Page 1 of 2
NXC: "Speech"-Recognition
Posted: 05 Feb 2011, 18:37
by HaWe
hi folks,
a funny little program which introduces to speech recognition by the NXT.
Actually - it's of course not speech recognition, it's more "Rhythm Detection".
Construction: Sound Sensor at port S2.
http://www.mindstormsforum.de/viewtopic.php?f=70&t=6386
Re: NXC: "Speech"-"Recognition"
Posted: 06 Feb 2011, 15:08
by HaWe
as the pattern of my sound recordings is an oscillation of differnent noise levels (Noise Vibration), I got the idea to use a Fast Fourier Transformation (FFT) for characterizing my SoundRec[400] array.
Unfortunately I have no experience with FFT's at all, and the underlying maths are quite nebulous to me.
IIUC, a FFT approximates a vibration by a sum of sinus waves of different frequencies.
(f1, f2, f3,..., each frequency (resp. wavelength) twice as long as the previous one),
each term multiplied by a specific coefficient.
FFT(t) = c1*sin(f1(t)) + c2*sin(f2(t)) + c3*sin(f3(t)) +...+ cn*sin(fn(t))
As my RecordLenght consists of 400 samples, I suppose the frequencies (resp. wavelengths) could be
f1=1
f2=2
f3=4
f4=8
f5=16
f6=32
f7=64
f8=128
f9=256
That (at least up to f16) should fit, so I have to handle n=9(-16?) terms with 9(-16?) frequencies and 9(-16?) coefficients for 400 noise level samples.
Can anybody tell me how to implement a FFT algorithm for these conditions?
Re: NXC: "Speech"-"Recognition"
Posted: 07 Feb 2011, 21:34
by kvols
Hi doc
I wrote one in Lejos some time ago, and it works pretty well under the given circumstances (small processor, very limited amount of space, coarse sampling frequency etc.). There are lots of FFT algorihms out there, but you'll probably need to do some translation.
Google for FFT numerical recipes:
http://www.google.com/search?q=FFT+numerical+recipes
There is some explanation here:
http://en.wikipedia.org/wiki/Fast_Fourier_transform
Best of luck!
Povl
Re: NXC: "Speech"-"Recognition"
Posted: 08 Feb 2011, 00:29
by gloomyandy
For the talk we gave about leJOS at JavaOne a year or so ago, Roger created a demo that used "speech recognition". It wasn't as sophisticated as what Doc has planned but it worked pretty well and had a number of people fooled until we told them how it worked. A video of our test (and backup if we had problems on the day) is here:
http://www.youtube.com/watch?v=sjPzcmWSfQs
Some clips from the actual talk are here:
http://www.youtube.com/watch?v=fJD6vGHKLTQ
The voice demo starts about 4:30 into the clip.
Andy
Re: NXC: "Speech"-"Recognition"
Posted: 08 Feb 2011, 08:07
by HaWe
well, what was your algorithm like?
Mine is based on the sum of the least square deviations of loudness patterns, and it works quite well as you may have observed. Notice, that the Lego Sound Sensor doesn't detect frequencies but just loudness oscillations (dbA) - nevertheless the recognition works (in a well-defined sub-population of rhythmically concise spoken words)!
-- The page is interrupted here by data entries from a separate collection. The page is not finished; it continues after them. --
(** Every handler keeps the state consistent. *)
Lemma consistent_act (a : Action) (st : State) (dr : Pointer.Drag) :
  consistent st = true -> consistent (fst (act (st, dr) a)) = true.
Proof.
  intros Hst.
  destruct a as [k | c v | b | value | v | w h | | byHeight | file layerKey ev
                 | drawn | e | sup | now s]; simpl.
  - exact Hst.
  - apply consistent_updLayer; [| exact Hst].
    intros l. apply kindMatches_assignField.
  - apply consistent_updLayer; [| exact Hst].
    intros l Hl. rewrite <- Hl. apply kindMatches_same; reflexivity.
  - apply consistent_updLayer; [| exact Hst].
    intros l Hl. rewrite <- Hl. apply kindMatches_same; reflexivity.
  - apply consistent_updLayer; [| exact Hst].
    intros l Hl. rewrite <- Hl. apply kindMatches_same; reflexivity.
  - unfold onResolutionChange, forEachLayer.
    repeat (apply consistent_updLayer; [intros l; apply kindMatches_position |]).
    apply consistent_iff in Hst. destruct Hst as [Hk [_ Ht]].
    apply consistent_iff. split; [exact Hk | split; [reflexivity | exact Ht]].
  - apply consistent_updLayer; [| exact Hst].
    intros l. apply kindMatches_position.
  - unfold fitLayer.
    destruct (element (getLayer st (selectedLayer st))); [| exact Hst].
    apply consistent_updLayer; [| exact Hst].
    intros l Hl. rewrite <- Hl. apply kindMatches_same; reflexivity.
  - apply consistent_handleUpload. exact Hst.
  - apply consistent_runTimer. exact Hst.
  - apply consistent_onMouse. exact Hst.
  - unfold ExportPipeline.exportVideo.
    destruct (ExportPipeline.negotiate sup) as [[mime ext] warned]. simpl.
    apply consistent_iff in Hst. apply consistent_iff. exact Hst.
  - apply consistent_iff in Hst. apply consistent_iff. exact Hst.
Qed.
Lemma smith_dentry_path_root_witness :
  exists m' : list byte,
    smith_dentry_path dcache_usr_bin 1 100 [xff; xff; xff] 3 = Ret (Ptr (3 - 2), m')
    /\ c_string m' (3 - 2) = Some [x2f].
Proof.
  apply (smith_dentry_path_root dcache_usr_bin 1 100 [xff; xff; xff] 3).
  - reflexivity.
  - unfold INT_MAX. lia.
  - cbn. lia.
  - lia.
Defined.

(** Both outcomes of [smith_dentry_path] on a well-formed chain. *)
Lemma smith_dentry_path_cases dc (d fuel : nat) (p : Z) (qs : list qstr)
    (buf : list byte) (cap : Z) :
  chain_of dc d p = Some qs ->
  forallb qstr_wf qs = true ->
  forallb len_fits_int qs = true ->
  INT_MIN < cap <= INT_MAX ->
  cap <= Z.of_nat (length buf) ->
  (d < fuel)%nat ->
  (Z.of_nat (length (full_path qs)) + 1 <= cap
   /\ smith_dentry_path dc fuel p buf cap
      = Ret (Ptr (cap - 1 - Z.of_nat (length (full_path qs))),
             take (Z.to_nat (cap - 1 - Z.of_nat (length (full_path qs)))) buf
               ++ full_path qs ++ [x00] ++ drop (Z.to_nat cap) buf))
  \/ (cap < Z.of_nat (length (full_path qs)) + 1
      /\ exists m' : list byte,
           smith_dentry_path dc fuel p buf cap = Ret (ERR_PTR (- ENAMETOOLONG), m')
           /\ (1 <= cap ->
               exists pre' : list byte,
                 m' = pre' ++ [x00] ++ drop (Z.to_nat cap) buf
                 /\ Z.of_nat (length pre') = cap - 1)).
Proof.
  intros Hchain Hwf Hfit Hcap Hbuf Hfuel.
  destruct (Z.lt_ge_cases cap (Z.of_nat (length (full_path qs)) + 1)) as [Hshort|Hroom].
  - right. split; [exact Hshort|].
    destruct (smith_dentry_path_elong dc d fuel p qs buf cap)
      as (m' & Hres & _ & Hnul); auto.
    exists m'. split; assumption.
  - left. split; [exact Hroom|].
    apply (smith_dentry_path_ok dc d); auto. lia.
Qed.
But something like a FT oder FFT seems to be even more promising. Any ideas for a FT or FFT with 10 (max 20) terms (coefficients, frequencies)...?
I'm not a programmer and not a mathematician, and I already googled a lot but didn't find something suitable.
Re: NXC: "Speech"-"Recognition"
Posted: 08 Feb 2011, 08:37
by gloomyandy
Hi Doc,
Sorry I'm not sure how the algorithm worked. It was Roger's demo so I'll drop him so mail to find out....
Andy
Re: NXC: "Speech"-"Recognition"
Posted: 08 Feb 2011, 18:38
by HaWe
new version with oscillograph (revised version) :)
Re: NXC: "Speech"-"Recognition"
Posted: 08 Feb 2011, 19:31
by mightor
new version with oscillograph (revised version)
Are the graphs with our without a German accent?
This is pretty cool stuff.
- Xander
Re: NXC: "Speech"-"Recognition"
Posted: 08 Feb 2011, 19:35
by HaWe
accent?
what is "accent" ?
;)
Re: NXC: "Speech"-"Recognition"
Posted: 09 Feb 2011, 08:48
by HaWe
Hi,
what do you think: what would be the best way to transfer al those sound arrays as a file to the PC,
e.g. 10 samples of each of 6 spoken words = 60 arrays[400] ?
in order to process the data on an external computer (by Excel or a ANSI C++ program) .
I think a text file with a separation of all numbers by ";" would be ok.